Palantir’s ascent is no accident. Artificial intelligence and data fusion software—once niche tools—are now embedded in immigration enforcement, military targeting, and financial investigations. In 2025, the Pentagon expanded Palantir’s AI surveillance contract; ICE funded a new deportation platform; and the IRS extended analytics work—cementing Palantir as a backbone of state surveillance. The backlash is growing too: protests at Palantir offices, an open letter from former employees, and state-level curbs on face recognition point to a movement that is learning how to fight back where Washington won’t.

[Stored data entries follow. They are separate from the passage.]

Definition campus : World :=
  {| course_tbl := [course_x1];
     collection_tbl := [];
     resourceauthor_tbl :=
       [ ResourceAuthor.mk 1 "course_x1" 1 CREATOR ACTIVE "2024-05-01" "2024-05-01" ];
     role_tbl := [teacher];
     userorganization_tbl :=
       [ UserOrganization.mk 1 1 1 3 "2024-04-01" "2024-04-01" ];
     user_tbl := [alice];
     chapter_tbl :=
       [ chapter_row 10 "chapter_a" "A"; chapter_row 11 "chapter_b" "B";
         chapter_row 12 "chapter_c" "C" ];
     coursechapter_tbl :=
       [ CourseChapter.mk 1 1 10 1 "2024-05-01" "2024-05-01" 0;
         CourseChapter.mk 2 1 11 1 "2024-05-01" "2024-05-01" 1;
         CourseChapter.mk 3 1 12 1 "2024-05-01" "2024-05-01" 2 ];
     activity_tbl := [];
     chapteractivity_tbl := [];
     ticks := 0 |}.

(** The request that puts chapter c first, chapter a second and leaves
    chapter b out. *)
Definition order_c_a : ChapterUpdateOrder :=
  mkChapterUpdateOrder [mkChapterOrder 12 []; mkChapterOrder 10 []].

(** The update that names only [name]. *)
Definition only_name : CourseUpdate.t :=
  CourseUpdate.mk "New" None None None None None None None.

(** * The other services of the same files

    The functions that stand beside the ones above in the same source
    files, and the callers of the decision functions in the organization
    and activity services. *)

(** ** [src/security/rbac/rbac.py], the administrator check *)

Module rbac_admin.
Section rbac_admin.
Context {env : Environment}.

(** The query is the one of [authorization_verify_based_on_roles]; the loop
    returns at the first role whose identifier is 1 or 2. *)
Definition authorization_verify_based_on_org_admin_status
    (user_id : Z) (action : Action) (element_uuid : string) : M bool :=
  _ ← lift_outcome (check_element_type element_uuid);
  roles ← rbac.user_roles_in_organization_and_standard_roles user_id;
  mret (existsb (λ role, bool_decide (Role.id role ∈ [1; 2])) roles).

End rbac_admin.
End rbac_admin.

(** ** [src/services/orgs/orgs.py], the check of the organization services *)

(** fastapi.status *)
Definition HTTP_401_UNAUTHORIZED : Z := 401.

(** [PublicUser | AnonymousUser | InternalUser]; the internal user has
    [id = 0] as well and is told apart by [isinstance]. *)
Inductive OrgCurrentUser :=
| ExternalUser (u : CurrentUser)
| InternalUser.

(** [bool(x)] for the value of a call that ends without [return]. *)
Definition truth_of_None (x : unit) : bool := false.

Module orgs.
Section orgs.
Context {env : Environment}.

Definition rbac_check (org_uuid : string) (current_user : OrgCurrentUser)
    (action : Action) : M (option bool) :=
  if bool_decide (action = read) then mret (Some true)
  else
    match current_user with
    | InternalUser => mret (Some true)
    | ExternalUser current_user =>
        isUserAnon ← rbac.authorization_verify_if_user_is_anon
                       (current_user_id current_user);
        isAllowedOnOrgAdminStatus ←
          rbac_admin.authorization_verify_based_on_org_admin_status
            (current_user_id current_user) action org_uuid;
        if truth_of_None isUserAnon then
          raise (HTTPException HTTP_401_UNAUTHORIZED
            "You should be logged in to be able to achieve this action")
        else if negb isAllowedOnOrgAdminStatus then
          raise (HTTPException HTTP_403_FORBIDDEN
            "User rights (admin status) : You don't have the right to perform this action")
        else mret None
    end.

End orgs.
End orgs.

(** ** [src/services/courses/courses.py], reading a course *)

Module course_reads.
Section course_reads.
Context {env : Environment}.

Definition get_course (course_uuid : string) (current_user : CurrentUser)
    : M CourseRead :=
  course ← exec_first course_tbl
             (λ c, bool_decide (Course.course_uuid c = course_uuid));
  match course with
  | None => raise (HTTPException 404 "Course not found")
  | Some course =>
      courses.rbac_check (Course.course_uuid course) current_user read;;
      authors ← course_authors (Course.course_uuid course);
      mret (mkCourseRead course authors)
  end.

Definition get_course_by_id (course_id : Z) (current_user : CurrentUser)
    : M CourseRead :=
  course ← exec_first course_tbl (λ c, bool_decide (Course.id c = course_id));
  match course with
  | None => raise (HTTPException 404 "Course not found")
  | Some course =>
      courses.rbac_check (Course.course_uuid course) current_user read;;
      authors ← course_authors (Course.course_uuid course);
      mret (mkCourseRead course authors)
  end.

End course_reads.
End course_reads.

(** ** [src/services/courses/contributors.py], applications and listing *)

(** One entry of the list that [get_course_contributors] returns. *)
Record ContributorEntry := mkContributorEntry {
  ce_user_id : Z;
  ce_authorship : ResourceAuthorshipEnum;
  ce_authorship_status : ResourceAuthorshipStatusEnum;
  ce_creation_date : string;
  ce_update_date : string;
  ce_user : User.t;
}.

Module applications.

(** [db_session.add(resource_author); db_session.commit()] for a new
    record: the row gets the next primary key. *)
Definition insert_resource_author (resource_uuid : string) (user_id : Z)
    (authorship : ResourceAuthorshipEnum)
    (authorship_status : ResourceAuthorshipStatusEnum)
    (creation_date update_date : string) : M unit :=
  modify (λ w,
    let pk := next_id (ResourceAuthor.id <$> resourceauthor_tbl w) in
    set_resourceauthor_tbl
      (resourceauthor_tbl w
         ++ [ResourceAuthor.mk pk resource_uuid user_id authorship
               authorship_status creation_date update_date]) w).

Section applications.
Context {env : Environment}.

Definition apply_course_contributor (course_uuid : string)
    (current_user : CurrentUser) : M (list (string * string)) :=
  rbac.authorization_verify_if_user_is_anon (current_user_id current_user);;
  course ← exec_first course_tbl
             (λ c, bool_decide (Course.course_uuid c = course_uuid));
  match course with
  | None => raise (HTTPException 404 "Course not found")
  | Some course =>
      existing_authorship ← exec_first resourceauthor_tbl (λ ra,
        bool_decide (ResourceAuthor.resource_uuid ra = course_uuid)
        && bool_decide (ResourceAuthor.user_id ra = current_user_id current_user));
      match existing_authorship with
      | Some _ =>
          raise (HTTPException 400
            "You already have an authorship role for this course")
      | None =>
          creation_date ← datetime_now;
          update_date ← datetime_now;
          insert_resource_author course_uuid (current_user_id current_user)
            CONTRIBUTOR PENDING creation_date update_date;;
          mret [("detail", "Contributor application submitted successfully");
                ("status", "pending")]
      end
  end.

(** The join is on the foreign key of [ResourceAuthor], its [user_id].
    The entries carry the user rows as loaded; as for the authors of a
    course, the validation by [UserRead.model_validate] is outside the
    model. *)
Definition get_course_contributors (course_uuid : string)
    (current_user : CurrentUser) : M (list ContributorEntry) :=
  course ← exec_first course_tbl
             (λ c, bool_decide (Course.course_uuid c = course_uuid));
  match course with
  | None => raise (HTTPException 404 "Course not found")
  | Some course =>
      results ← gets (λ w,
        select_join (resourceauthor_tbl w) (user_tbl w)
          (λ ra user, bool_decide (ResourceAuthor.user_id ra = User.id user))
          (λ ra _, bool_decide (ResourceAuthor.resource_uuid ra = course_uuid)));
      mret ((λ '(contributor, user),
               mkContributorEntry
                 (ResourceAuthor.user_id contributor)
                 (ResourceAuthor.authorship contributor)
                 (ResourceAuthor.authorship_status contributor)
                 (ResourceAuthor.creation_date contributor)
                 (ResourceAuthor.update_date contributor)
                 user) <$> results)
  end.

End applications.
End applications.

(** ** [src/services/courses/chapters.py], deleting a chapter *)

Module chapter_removal.

(** [db_session.delete(chapter)] *)
Definition delete_chapter_row (pk : PyVal) : M unit :=
  modify (λ w, set_chapter_tbl
    (List.filter (λ row, negb (bool_decide (getattr row "id" = pk)))
       (chapter_tbl w)) w).

Section chapter_removal.
Context {env : Environment}.

(** The function issues the deletes of the activity links of the chapter
    and of the chapter row; what the schema cascades to is not its text. *)
Definition delete_chapter (chapter_id : Z) (current_user : CurrentUser)
    : M (list (string * string)) :=
  chapter ← exec_first chapter_tbl
              (λ c, bool_decide (getattr c "id" = PInt chapter_id));
  match chapter with
  | None => raise (HTTPException HTTP_409_CONFLICT "Chapter does not exist")
  | Some chapter =>
      chapters.rbac_check (as_str (getattr chapter "chapter_uuid"))
        current_user delete;;
      chapter_activities ← exec_all chapteractivity_tbl (λ ca,
        bool_decide (PInt (ChapterActivity.chapter_id ca) = getattr chapter "id"));
      for_each chapter_activities
        (λ chapter_activity,
           chapters.delete_chapter_activity (ChapterActivity.id chapter_activity));;
      delete_chapter_row (getattr chapter "id");;
      mret [("detail", "chapter deleted")]
  end.

End chapter_removal.
End chapter_removal.

(** ** [src/services/courses/activities/activities.py] *)

Definition set_activity_tbl (v : list PyObj) (w : World) : World :=
  mkWorld (course_tbl w) (collection_tbl w) (resourceauthor_tbl w) (role_tbl w)
    (userorganization_tbl w) (user_tbl w) (chapter_tbl w) (coursechapter_tbl w)
    v (chapteractivity_tbl w) (ticks w).

Module activities.

(** [db_session.add(activity); db_session.commit(); db_session.refresh(activity)]
    for a new activity: the row gets the next primary key. *)
Definition insert_activity (activity : PyObj) : M PyObj :=
  λ w,
    let pk := next_id ((λ row, as_int (getattr row "id")) <$> activity_tbl w) in
    let activity := <["id" := PInt pk]> activity in
    (Returned activity, set_activity_tbl (activity_tbl w ++ [activity]) w).

(** [db_session.delete(activity)] *)
Definition delete_activity_row (pk : PyVal) : M unit :=
  modify (λ w, set_activity_tbl
    (List.filter (λ row, negb (bool_decide (getattr row "id" = pk)))
       (activity_tbl w)) w).

Section activities.
Context {env : Environment}.
(** * Asset-Manager: the SharePoint data-access layer

    A shallow embedding of the class [SharePointService] (the service
    module imported as services/sharepointService, kept in
    src/screens/HomeScreen.tsx after the screens) and the properties its
    specification states about it.

    Modelling conventions.
    - A JavaScript string is a [string]: one [ascii] per UTF-16 code unit,
      for the code units 0..255.  Character classes ([\s], [\d]), [trim]
      and [toLowerCase] are the ECMAScript ones restricted to that range.
    - A JavaScript number is an integer [Z] or [JNaN]; fractional values and
      the rounding of doubles are outside the model.
    - An object is the list of its entries in enumeration order; assigning a
      key that is not an array index replaces the value in place or appends.
    - [async] methods are functions in a state-and-exception monad over the
      service fields and the log of the requests sent so far.  The remote
      side and the platform built-ins are the fields of a [Platform]. *)

From Stdlib Require Import ZArith String Ascii List Bool Lia DecimalString.
From stdpp Require Import base gmap strings list.

Open Scope string_scope.
Open Scope list_scope.
Open Scope nat_scope.

(** ** Strings *)

Module Str.

Definition code (c : ascii) : N := N_of_ascii c.

Definition between (lo hi : N) (c : ascii) : bool :=
  ((lo <=? code c) && (code c <=? hi))%N.

(** [\d] *)
Definition isDigit (c : ascii) : bool := between 48 57 c.

Definition isUpper (c : ascii) : bool := between 65 90 c.
Definition isLower (c : ascii) : bool := between 97 122 c.

(** [[A-Za-z]] *)
Definition isAlpha (c : ascii) : bool := isUpper c || isLower c.

(** [\s], also the characters removed by [trim] and skipped by [parseInt]:
    TAB, LF, VT, FF, CR, SP, NBSP. *)
Definition isSpace (c : ascii) : bool :=
  between 9 13 c || (code c =? 32)%N || (code c =? 160)%N.

(** [[0-9a-f]] under the [i] flag *)
Definition isHex (c : ascii) : bool :=
  isDigit c || between 97 102 c || between 65 70 c.

Definition lowerChar (c : ascii) : ascii :=
  if isUpper c || between 192 214 c || between 216 222 c
  then ascii_of_N (code c + 32) else c.

Fixpoint toLowerCase (s : string) : string :=
  match s with
  | EmptyString => EmptyString
  | String c r => String (lowerChar c) (toLowerCase r)
  end.

Fixpoint all (p : ascii -> bool) (s : string) : bool :=
  match s with
  | EmptyString => true
  | String c r => p c && all p r
  end.

Definition isEmpty (s : string) : bool :=
  match s with EmptyString => true | _ => false end.

Fixpoint startsWith (s p : string) : bool :=
  match p with
  | EmptyString => true
  | String a p' =>
      match s with
      | EmptyString => false
      | String b s' => Ascii.eqb a b && startsWith s' p'
      end
  end.

Fixpoint includes (s sub : string) : bool :=
  startsWith s sub ||
  match s with
  | EmptyString => false
  | String _ r => includes r sub
  end.

Fixpoint drop (n : nat) (s : string) : string :=
  match n, s with
  | S n', String _ r => drop n' r
  | _, _ => s
  end.

(** [s.replace(pat, rep)] for a string pattern: the first occurrence only. *)
Fixpoint replace (s pat rep : string) : string :=
  if startsWith s pat then rep +:+ drop (String.length pat) s
  else match s with
       | EmptyString => EmptyString
       | String c r => String c (replace r pat rep)
       end.
(** [data['standings']['results']], line 53. *)
Definition results_of (data : json) : option json :=
  match py_getitem data "standings" with
  | None => None
  | Some standings => py_getitem standings "results"
  end.

(** Lines 55-59; [None] when one of the three subscripts raises. *)
Definition make_player_obj (player : json) : option player_obj :=
  match py_getitem player "player_name" with
  | None => None
  | Some name =>
      match py_getitem player "entry_name" with
      | None => None
      | Some team =>
          match py_getitem player "entry" with
          | None => None
          | Some id => Some {| full_name := name; team_name := team; player_id := id |}
          end
      end
  end.

(** The loop of lines 54-61: the lines written, and whether the loop ran
    to its end ([false]: a subscript raised; the lines of the players
    before it are already in the file). *)
Fixpoint write_players (players : list json) : list event * bool :=
  match players with
  | [] => ([], true)
  | player :: rest =>
      match make_player_obj player with
      | None => ([], false)
      | Some o => let (w, ok) := write_players rest in (EWrite o :: w, ok)
      end
  end.

(** [await asyncio.sleep(d)] followed by [next]. *)
Definition sleep (e : attempt_env) (d : Z) (next : list event * signal)
  : list event * signal :=
  if slept e then (ESleep d :: fst next, snd next) else ([ESleep d], Raise).

(** The [except] clauses, lines 75-110. *)
Definition handle (page attempt : nat) (e : attempt_env) (x : exn)
  : list event * signal :=
  match x with
  | ClientResponseError status =>
      if is_5xx status then sleep e (retry_wait attempt) ([], Continue)
      else sleep e 2
             (if Nat.eqb attempt (max_attempts - 1)
              then ([EAppend page], Return ExGaveUp)
              else ([], Continue))
  | ClientConnectionError | ClientOSError =>
      sleep e (retry_wait attempt) ([], Continue)
  | CancelledError => ([], Raise)
  | OtherException => sleep e (retry_wait attempt) ([], Continue)
  end.
(** * convert_excel_to_json: the itinerary converter

    A shallow embedding of [convert_excel_to_json.py] and the properties of
    its classification, note splitting, date conversion, map link and
    aggregation functions.

    Python [str] values are sequences of Unicode code points; they are
    modelled as lists of code points ([N]).  The standard output of the
    script ([print]) is not part of the model. *)

From Stdlib Require Import String Ascii.
From Stdlib Require Import List NArith ZArith Bool Arith Lia.
From Stdlib Require Import Sorted Permutation.
Import ListNotations.

(** ** Text *)

Definition char := N.
Definition text := list char.

(** The text of an ASCII literal of the source. *)
Definition lit (s : string) : text := map N_of_ascii (list_ascii_of_string s).

(** Code points of the three non-ASCII characters of the source. *)
Definition euro : char := 8364%N.        (* U+20AC *)
Definition rsquo : char := 8217%N.       (* U+2019 *)
Definition arrow : char := 8594%N.       (* U+2192 *)

Fixpoint text_eqb (a b : text) : bool :=
  match a, b with
  | [], [] => true
  | x :: a', y :: b' => N.eqb x y && text_eqb a' b'
  | _, _ => false
  end.

(** [a < b] and [a <= b] on [str]: lexicographic on code points. *)
Fixpoint text_ltb (a b : text) : bool :=
  match a, b with
  | _, [] => false
  | [], _ :: _ => true
  | x :: a', y :: b' => N.ltb x y || (N.eqb x y && text_ltb a' b')
  end.

Definition text_leb (a b : text) : bool := negb (text_ltb b a).

(** [str.isspace] of one character, which is also the class [\s] of [re]
    on [str] patterns. *)
Definition isspace (c : char) : bool :=
  ((9 <=? c) && (c <=? 13) || (28 <=? c) && (c <=? 32) || (c =? 133)
   || (c =? 160) || (c =? 5760) || (8192 <=? c) && (c <=? 8202)
   || (c =? 8232) || (c =? 8233) || (c =? 8239) || (c =? 8287)
   || (c =? 12288))%N.

Fixpoint lstrip (s : text) : text :=
  match s with
  | c :: s' => if isspace c then lstrip s' else s
  | [] => []
  end.

Definition rstrip (s : text) : text := rev (lstrip (rev s)).

(** [s.strip()] *)
Definition strip (s : text) : text := rstrip (lstrip s).

Fixpoint starts_with (p s : text) : bool :=
  match p, s with
  | [], _ => true
  | x :: p', y :: s' => N.eqb x y && starts_with p' s'
  | _ :: _, [] => false
  end.

(** [needle in hay] *)
Fixpoint contains (needle hay : text) : bool :=
  starts_with needle hay ||
  match hay with
  | [] => false
  | _ :: hay' => contains needle hay'
  end.

(** [any(keyword in s for keyword in keywords)] *)
Definition any_in (keywords : list text) (s : text) : bool :=
  existsb (fun keyword => contains keyword s) keywords.

Fixpoint replace_from (old new : text) (skip : nat) (s : text) : text :=
  match s with
  | [] => []
  | c :: s' =>
      match skip with
      | S k => replace_from old new k s'
      | O => if starts_with old s
             then new ++ replace_from old new (length old - 1) s'
             else c :: replace_from old new 0 s'
      end
  end.

(** [s.replace(old, new)] for a non-empty [old]: the occurrences of [old]
    are taken from left to right and do not overlap. *)
Definition replace (old new s : text) : text := replace_from old new 0 s.

(** [sep.join(l)] *)
Fixpoint join (sep : text) (l : list text) : text :=
  match l with
  | [] => []
  | [x] => x
  | x :: l' => x ++ sep ++ join sep l'
  end.

(** [s.split(c)] for a one-character separator. *)
Fixpoint split_char (c : char) (s : text) : list text :=
  match s with
  | [] => [[]]
  | x :: s' =>
      if N.eqb x c then [] :: split_char c s'
      else match split_char c s' with
           | h :: t => (x :: h) :: t
           | [] => [[x]]
           end
  end.

(** ASCII letters. *)
Definition lower_char (c : char) : char :=
  if ((65 <=? c) && (c <=? 90))%N then (c + 32)%N else c.

Definition is_ascii (c : char) : bool := (c <? 128)%N.

(** ** Regular expressions

    The patterns of the source use literal characters, character classes,
    sequence, alternation, the greedy [?] and the greedy [*] and [+] on a
    character class.  [rmatch] is the backtracking matcher of [re]: it
    tries the alternatives in the order of the pattern, the longer
    repetition first, and hands what is left of the text to the
    continuation [k]. *)
Inductive regex :=
| Eps
| Chr (p : char -> bool)
| Seq (r1 r2 : regex)
| Alt (r1 r2 : regex)
| Opt (r : regex)
| Star (p : char -> bool).

Definition Plus (p : char -> bool) : regex := Seq (Chr p) (Star p).

Fixpoint star_match {A : Type} (p : char -> bool) (s : text)
    (k : text -> option A) : option A :=
  match s with
  | c :: s' =>
      if p c then
        match star_match p s' k with
        | Some x => Some x
        | None => k s
        end
      else k s
  | [] => k []
  end.

Fixpoint rmatch {A : Type} (r : regex) (s : text) (k : text -> option A)
    : option A :=
  match r with
  | Eps => k s
  | Chr p =>
      match s with
      | c :: s' => if p c then k s' else None
      | [] => None
      end
  | Seq r1 r2 => rmatch r1 s (fun s' => rmatch r2 s' k)
  | Alt r1 r2 =>
      match rmatch r1 s k with
      | Some x => Some x
      | None => rmatch r2 s k
      end
  | Opt r1 =>
      match rmatch r1 s k with
      | Some x => Some x
      | None => k s
      end
  | Star p => star_match p s k
  end.

(** The texts a pattern denotes, apart from any matching strategy. *)
Inductive Matches : regex -> text -> Prop :=
| M_Eps : Matches Eps []
| M_Chr p c : p c = true -> Matches (Chr p) [c]
| M_Seq r1 r2 a b :
    Matches r1 a -> Matches r2 b -> Matches (Seq r1 r2) (a ++ b)
| M_AltL r1 r2 a : Matches r1 a -> Matches (Alt r1 r2) a
| M_AltR r1 r2 a : Matches r2 a -> Matches (Alt r1 r2) a
| M_OptSome r a : Matches r a -> Matches (Opt r) a
| M_OptNone r : Matches (Opt r) []
| M_Star p a : forallb p a = true -> Matches (Star p) a.

(** [s] has an occurrence of the pattern: a part of it that the pattern
    denotes. *)
Definition occurs (r : regex) (s : text) : Prop :=
  exists a m b, s = a ++ m ++ b /\ Matches r m.

(** The length of the shortest text of a pattern. *)
Fixpoint min_len (r : regex) : nat :=
  match r with
  | Eps => 0
  | Chr _ => 1
  | Seq r1 r2 => min_len r1 + min_len r2
  | Alt r1 r2 => Nat.min (min_len r1) (min_len r2)
  | Opt _ => 0
  | Star _ => 0
  end.

(** Pieces and the separators between them, put back together. *)
Fixpoint interleave (pieces seps : list text) : text :=
  match pieces, seps with
  | piece :: pieces', m :: seps' => piece ++ m ++ interleave pieces' seps'
  | piece :: _, [] => piece
  | [], _ => []
  end.

(** A match of [r] at the start of [s]: what follows the match. *)
Definition re_match (r : regex) (s : text) : option text := rmatch r s Some.

(** The leftmost match of [r] in [s]: the text before it and after it. *)
Fixpoint re_search (r : regex) (s : text) : option (text * text) :=
  match re_match r s with
  | Some rest => Some ([], rest)
  | None =>
      match s with
      | [] => None
      | c :: s' =>
          match re_search r s' with
          | Some (before, rest) => Some (c :: before, rest)
          | None => None
          end
      end
  end.

Fixpoint re_split_fuel (r : regex) (fuel : nat) (s : text) : list text :=
  match fuel with
  | O => [s]
  | S fuel' =>
      match re_search r s with
      | None => [s]
      | Some (before, rest) => before :: re_split_fuel r fuel' rest
      end
  end.
(** C1 on the two-input sample transaction: with one balancing record the
    loop falls through and leaves the flag set; with two it rejects. *)
Lemma at_most_one_value_commitment_mismatch_witness :
  let s := initial_pstate (request [2] 2 commitments_one_odd false) [] in
  @check_commitments model_crypto 3 0 (with_trusted tx_two commitments_one_odd)
    commitments_one_odd (hash_of tx_two) false s = (Ret true, s)
  /\ @check_commitments model_crypto 3 0 (with_trusted tx_two commitments_two_odd)
       commitments_two_odd (hash_of tx_two) false s
     = (Cleanup,
        add_trace s
          [Reject "1" CBOR_RPC_BAD_PARAMETERS
             "Failed to verify value_commitment from commitments data"%string]).
Proof.
  cbn zeta. split.
  - pose proof (@at_most_one_value_commitment_mismatch upstream_tags model_crypto
                  model_externals (with_trusted tx_two commitments_one_odd)
                  commitments_one_odd (hash_of tx_two)
                  (initial_pstate (request [2] 2 commitments_one_odd false) []))
      as (_ & _ & H).
    destruct (H eq_refl) as [Hone _]. apply Hone. vm_compute. lia.
  - pose proof (@at_most_one_value_commitment_mismatch upstream_tags model_crypto
                  model_externals (with_trusted tx_two commitments_two_odd)
                  commitments_two_odd (hash_of tx_two)
                  (initial_pstate (request [2] 2 commitments_one_odd false) []))
      as (_ & _ & H).
    destruct (H eq_refl) as [_ Htwo]. apply Htwo. vm_compute. lia.
Defined.
(** ** Passes that complete *)

(** With room for one more record every pass completes.  In a well-formed
    state on a device where the slot behind [eventAddress] lies inside, a pass
    of [loop] completes whatever the sensor reads and ends in a well-formed
    state on a device of the same size. *)
Theorem loop_completes_with_room (pin : bool) (st : Sketch) :
  wf st ->
  eventAddress st + eventAddressStep + 3 < EEPROM_length (EEPROM st) ->
  exists out st',
    loop pin st = Done (out, st') /\ wf st'
    /\ EEPROM_length (EEPROM st') = EEPROM_length (EEPROM st).
Proof.
  intros Hwf Hroom. pose proof Hwf as [Hs Ht Ha Hm Hi].
  assert (4 <= EEPROM_length (EEPROM st)) as Hlen
      by (unfold eventIndexAddress, eventAddressStep in *; lia).
  destruct (isReadOnly st || isMemoryFull st) eqn:Hh.
  { rewrite loop_halted by done. eauto. }
  apply orb_false_elim in Hh as [Hro Hf]. rewrite loop_normal by done.
  destruct (negb (hasEvent st) && pin) eqn:Hp.
  - apply andb_true_iff in Hp as [He ->]. apply negb_true_iff in He.
    rewrite handleSensor_event by done.
    rewrite (int_add_step st Hwf Hroom).
    unfold eventIndexAddress, eventAddressStep in *.
    rewrite writeLong_Done by lia. cbn [mbind outcome_bind].
    rewrite writeLong_Done by (rewrite ?EEPROM_length_put_byte; lia).
    cbn [mbind outcome_bind mret outcome_ret].
    match goal with
    | |- context [cooldown (recorded ?e2 st)] =>
        destruct (handleTimer_step (cooldown (recorded e2 st)))
          as (out2 & st' & H2 & Hwf' & Hl' & _)
    end.
    + apply wf_cooldown. unfold recorded.
      fold eventAddressStep. rewrite (int_add_step st Hwf Hroom).
      unfold eventAddressStep.
      constructor; cbn [secondsCounter timer eventAddress memorySize EEPROM
                        set_EEPROM set_eventAddress set_eventTime set_hasEvent];
        rewrite ?EEPROM_length_put_byte; try done.
      unfold eventIndexAddress. rewrite Hm in Hi. lia.
    + match goal with
      | |- context [cooldown (recorded ?e2 st)] =>
          destruct (cooldown_frame (recorded e2 st)) as (_ & -> & _)
      end.
      unfold recorded. cbn [EEPROM set_EEPROM].
      rewrite !EEPROM_length_put_byte. lia.
    + rewrite H2. cbn [mbind outcome_bind mret outcome_ret].
      eexists _, _. split; [reflexivity|]. split; [done|].
      rewrite Hl'.
      match goal with
      | |- context [cooldown (recorded ?e2 st)] =>
          destruct (cooldown_frame (recorded e2 st)) as (_ & -> & _)
      end.
      unfold recorded. cbn [EEPROM set_EEPROM].
      by rewrite !EEPROM_length_put_byte.
  - rewrite handleSensor_idle by done. cbn [mbind outcome_bind].
    destruct (cooldown_frame st) as (_ & Ce & _).
    destruct (handleTimer_step (cooldown st))
      as (out2 & st' & H2 & Hwf' & Hl' & _);
      [by apply wf_cooldown | by rewrite Ce |].
    rewrite H2. cbn [mbind outcome_bind mret outcome_ret].
    eexists _, _. split; [reflexivity|]. split; [done|]. by rewrite Hl', Ce.
Qed.
(** The page once a click has taken its snapshot. *)
Lemma click_snapshot v env p st :
  stream p = Some st ->
  eventButton_click v env p
  = (saveEvent (to_json (captured env)) ;;
     addEventToHistory v (to_json (captured env)) ;;
     sendToDashboard v (to_json (captured env)) ;;
     showNotification "Event reported successfully" false)
      (upd_canvas (fun c => mkCanvas (videoWidth (shot env)) (videoHeight (shot env))
                                     (S (frames_drawn c))) p).
Proof.
  intros Hs. unfold eventButton_click.
  rewrite (bind_eq _ _ p p (Some st)) by (unfold gets; now rewrite Hs).
  unfold takeSnapshot.
  erewrite bind_eq; [| unfold_m; reflexivity]. reflexivity.
Qed.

The question is no longer whether this technology spreads—but who gets to say “not here.”
This article follows up on a previous Resist and Rise article:
The Contracts: Palantir’s Public Sector Surge
The Pentagon raised the ceiling of Palantir’s Project Maven “Smart System” contract by $795 million in May 2025, bringing it to roughly $1.3 billion through 2029 for AI-enabled surveillance and command software across combatant commands.
ICE awarded Palantir $30 million in 2025 to prototype “ImmigrationOS,” a platform to streamline identification, tracking, and removal—prototype due September 2025, with performance through 2027.
Palantir’s longstanding IRS deal (BPA 2032H518A00029) for criminal investigations analytics remains active through at least September 2025, with a ceiling of $157 million and over $142 million obligated.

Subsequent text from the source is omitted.